[Stored items]
======

Lemma late_result_leaks_channel_witness :
  exists w' t', mfor [DmsCollabResult 100 ERR_OK remote_socket (str "token") []; AppDestroySession 100]
      AbilityConnection.make_move given_up [] = Done (tt, w', t') /\
    map_find (objects w') 100 = None /\ map_count (sessionMap_ w') 100 = false /\
    live (channels given_up) 1001 = false /\ live (channels w') 1001 = true.
Proof.
  eapply (late_result_leaks_channel 100 (session_of given_up 100) remote_socket (str "token") [] 1001).
  - known.
  - vm_compute. reflexivity.
  - vm_compute. reflexivity.
  - vm_compute. reflexivity.
  - vm_compute. repeat split.
  - vm_compute. reflexivity.
  - apply run_ok; [repeat (apply Forall_cons_2; [exact I|]); apply Forall_nil_2|vm_compute; reflexivity|by_compute].
  - vm_compute. reflexivity.
  - vm_compute. reflexivity.
  - vm_compute. reflexivity.
Defined.

Lemma accept_answers_witness :
  exists ret w' t', manager_AcceptConnect 100 (str "token") fresh [] = Done (ret, w', t') /\
    answered 100 (str "token") [] ret w' t'.
Proof.
  apply (accept_answers 100 (session_of fresh 100) (str "token") fresh []).
  - known.
  - vm_compute. reflexivity.
  - vm_compute. reflexivity.
  - apply run_moves_ok; [repeat (apply Forall_cons_2; [exact I|]); apply Forall_nil_2|vm_compute; reflexivity|by_compute].
Defined.
(** Whatever softbus answers, it takes a prefix of the fragments. *)
Lemma send_loop_prefix fuel fl i off dl sent :
  0 <= off <= zlen data -> zlen data - off <= Z.of_nat fuel ->
  (off < zlen data -> fl = if off =? 0 then FRAG_START else FRAG_MID) ->
  exists ret packets n,
    send_loop (fun sent => (go sent, m)) sb fuel (buffer_of data)
      (mkHeader PROTOCOL_VERSION fl (u32 type) 0 (zlen data) (u16 i) dl) (zlen data) off m sent
    = Done (ret, sent ++ packets) /\
    taken sb sent packets = take n (fragments fuel i off) /\
    (good_answers -> packets = fragments fuel i off /\ n = length packets).
Proof.
  revert fl i off dl sent.
  induction fuel as [|fuel IH]; intros fl i off dl sent Hoff Hf Hfl.
  { cbn [send_loop fragments]. bool_lia. exists ERR_OK, [], 0%nat. by rewrite app_nil_r. }
  destruct (Z.ltb_spec off (zlen data)); cycle 1.
  { cbn [send_loop fragments]. bool_lia. exists ERR_OK, [], 0%nat. by rewrite app_nil_r. }
  pose proof (frag_len_bounds off ltac:(lia)) as [Hlen Hend].
  rewrite send_loop_step by (lia || auto). cbn [fragments]. bool_lia. cbv zeta.
  destruct (sb sent (fragment i off) =? ERR_OK) eqn:Hsb; cbn [negb]; cycle 1.
  { eexists _, _, 0%nat. split; [done|]. cbn [taken]. rewrite Hsb. split; [done|].
    intros [Hok _]. by rewrite Hok in Hsb. }
  destruct (go (sent ++ [fragment i off]) =? ERR_OK) eqn:Hgo; cbn [negb]; cycle 1.
  { eexists _, _, 1%nat. split; [done|]. cbn [taken]. rewrite Hsb. split; [done|].
    intros [_ Hok]. by rewrite Hok in Hgo. }
  destruct (IH FRAG_MID (i + 1) (off + frag_len off) (frag_len off) (sent ++ [fragment i off]))
    as (ret & packets & n & -> & Htaken & Hall); [lia..|intros; by bool_lia|].
  exists ret, (fragment i off :: packets), (S n). rewrite <- app_assoc. split; [done|].
  cbn [taken take]. rewrite Hsb, Htaken. split; [done|]. intros Hg. by destruct (Hall Hg) as [<- ->].
Qed.

(** A message longer than the packet size leaves as its fragments, in order. *)
Lemma SendData_fragments_prefix fuel :
  m < zlen data -> zlen data <= Z.of_nat fuel ->
  exists packets n,
    SendData (fun sent => (go sent, m)) sb fuel (Some (buffer_of data)) type []
    = Done (ERR_OK, packets) /\
    taken sb [] packets = take n (fragments fuel 0 0) /\
    (good_answers -> packets = fragments fuel 0 0 /\ n = length packets).
Proof.
  intros Hlong Hfuel. unfold DSCHED_MAX_BUFFER_SIZE in *. pose proof (zlen_nonneg data).
  unfold SendData, UnPackSendData.
  destruct (go [] =? ERR_OK) eqn:Hgo; cbn [negb run_bind]; cycle 1.
  { exists [], 0%nat. split; [done|]. split; [done|]. intros [_ Hok]. by rewrite Hok in Hgo. }
  change (Size (buffer_of data)) with (zlen data).
  cbv iota beta zeta. bool_lia. rewrite (u32_id (zlen data)) by (unfold_ints; lia).
  destruct (send_loop_prefix fuel FRAG_START 0 0 0 []) as (ret & packets & n & Hl & Hall);
    [lia..|done|]. change (u16 0) with 0 in Hl. rewrite Hl. cbn [run_bind app].
  by exists packets, n.
Qed.

(** A message of at most [m] bytes leaves as one packet, 49 bytes longer. *)
Lemma UnPackSendData_single fuel :
  0 < zlen data <= m -> go [] = ERR_OK ->
  let p := wire (mkHeader PROTOCOL_VERSION FRAG_START_END (u32 type) 0 (zlen data) 0 (zlen data))
             ++ data in
  UnPackSendData (fun sent => (go sent, m)) sb fuel (buffer_of data) type [] = Done (sb [] p, [p]).
Proof.
  intros Hn Hgo. unfold DSCHED_MAX_BUFFER_SIZE in *. set (h := mkHeader _ _ _ _ _ _ _).
  destruct (build_packet h data 0 (zlen data)) as (mem & mem' & Hmk & Hcp & Hset);
    [lia..|unfold DSCHED_MAX_BUFFER_SIZE; lia|].
  rewrite slice_all in Hset by done. unfold UnPackSendData, UnPackStartEndData.
  rewrite Hgo. change (negb (ERR_OK =? ERR_OK)) with false.
  change (Size (buffer_of data)) with (zlen data). cbv iota beta zeta. bool_lia.
  rewrite (u32_id (zlen data)) by (unfold_ints; lia). fold h.
  replace (zlen data + BINARY_HEADER_FRAG_LEN) with (49 + zlen data)
    by (change BINARY_HEADER_FRAG_LEN with 49; lia).
  rewrite (u64_id (49 + _)) by lia.
  assert ((Size (make_buffer (49 + zlen data)) <? BINARY_HEADER_FRAG_LEN) = false) as ->.
  { unfold make_buffer. rewrite make_buffer_ok by (unfold DSCHED_MAX_BUFFER_SIZE; lia).
    apply Z.ltb_ge. change (49 <= zlen (zeros (49 + zlen data))). rewrite zlen_zeros; lia. }
  rewrite Hmk. cbn [run_bind data_ rangeOffset_ buffer_of]. rewrite Hcp. cbn [run_bind].
  rewrite Hset. change (negb (ERR_OK =? ERR_OK)) with false. cbv iota.
  cbn [SendBytesBySoftbus]. by rewrite content_buffer_of.
Qed.

Lemma SendData_single_prefix fuel :
  0 < zlen data <= m ->
  let p := wire (mkHeader PROTOCOL_VERSION FRAG_START_END (u32 type) 0 (zlen data) 0 (zlen data))
             ++ data in
  exists packets n,
    SendData (fun sent => (go sent, m)) sb fuel (Some (buffer_of data)) type []
    = Done (ERR_OK, packets) /\
    taken sb [] packets = take n [p] /\
    (good_answers -> packets = [p] /\ n = length packets).
Proof.
  intros Hn p. unfold SendData. destruct (go [] =? ERR_OK) eqn:Hgo.
  - rewrite UnPackSendData_single by (done || by apply Z.eqb_eq). fold p. cbn [run_bind].
    exists [p], (if sb [] p =? ERR_OK then 1%nat else 0%nat). split; [done|].
    clearbody p. cbn [taken]. split; [by destruct (sb [] p =? ERR_OK)|]. intros [Hok _]. by rewrite Hok.
  - exists [], 0%nat. unfold UnPackSendData. rewrite Hgo. split; [done|]. split; [done|].
    intros [_ Hok]. by rewrite Hok in Hgo.
Qed.
End Fragments.

Lemma SendData_fragments m data type fuel :
  BINARY_DATA_PACKET_RESERVED_BUFFER < m < DSCHED_MAX_BUFFER_SIZE - 49 ->
  zlen data < DSCHED_MAX_BUFFER_SIZE -> m < zlen data -> zlen data <= Z.of_nat fuel ->
  SendData (steady_option m) steady_send fuel (Some (buffer_of data)) type []
  = Done (ERR_OK, fragments m data type fuel 0 0).
Proof.
  intros. destruct (SendData_fragments_prefix m data type ltac:(done) ltac:(done) steady_send
    (fun _ => ERR_OK) fuel) as (packets & n & Hs & _ & Hall); [done..|].
  by destruct Hall as [-> _].
Qed.

Lemma SendData_single m data type fuel :
  BINARY_DATA_PACKET_RESERVED_BUFFER < m < DSCHED_MAX_BUFFER_SIZE - 49 ->
  zlen data < DSCHED_MAX_BUFFER_SIZE -> 0 < zlen data <= m ->
  SendData (steady_option m) steady_send fuel (Some (buffer_of data)) type []
  = Done (ERR_OK, [wire (mkHeader PROTOCOL_VERSION FRAG_START_END (u32 type) 0 (zlen data) 0
                           (zlen data)) ++ data]).
Proof.
  intros. destruct (SendData_single_prefix m data type ltac:(done) ltac:(done) steady_send
    (fun _ => ERR_OK) fuel) as (packets & n & Hs & _ & Hall); [done..|].
  by destruct Hall as [-> _].
Qed.

(** ** Receiver lemmas *)

(** What the receiver checks before it looks at the flag. *)
Definition accepted (h : SessionDataHeader) (l : bytes) : Prop :=
  header_wf h /\ dataLen h = zlen l /\ zlen l <= totalLen h /\ zlen l <= BINARY_DATA_MAX_LEN /\
  totalLen h <= BINARY_DATA_MAX_TOTAL_LEN.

======

WHAT TO DO: Only the lines with the string "false" are wanted; pick them out of the records above and copy them.

EXERCISE OUTPUT:
    map_find (objects w') 100 = None /\ map_count (sessionMap_ w') 100 = false /\
    live (channels given_up) 1001 = false /\ live (channels w') 1001 = true.
  rewrite Hgo. change (negb (ERR_OK =? ERR_OK)) with false.
  assert ((Size (make_buffer (49 + zlen data)) <? BINARY_HEADER_FRAG_LEN) = false) as ->.
  rewrite Hset. change (negb (ERR_OK =? ERR_OK)) with false. cbv iota.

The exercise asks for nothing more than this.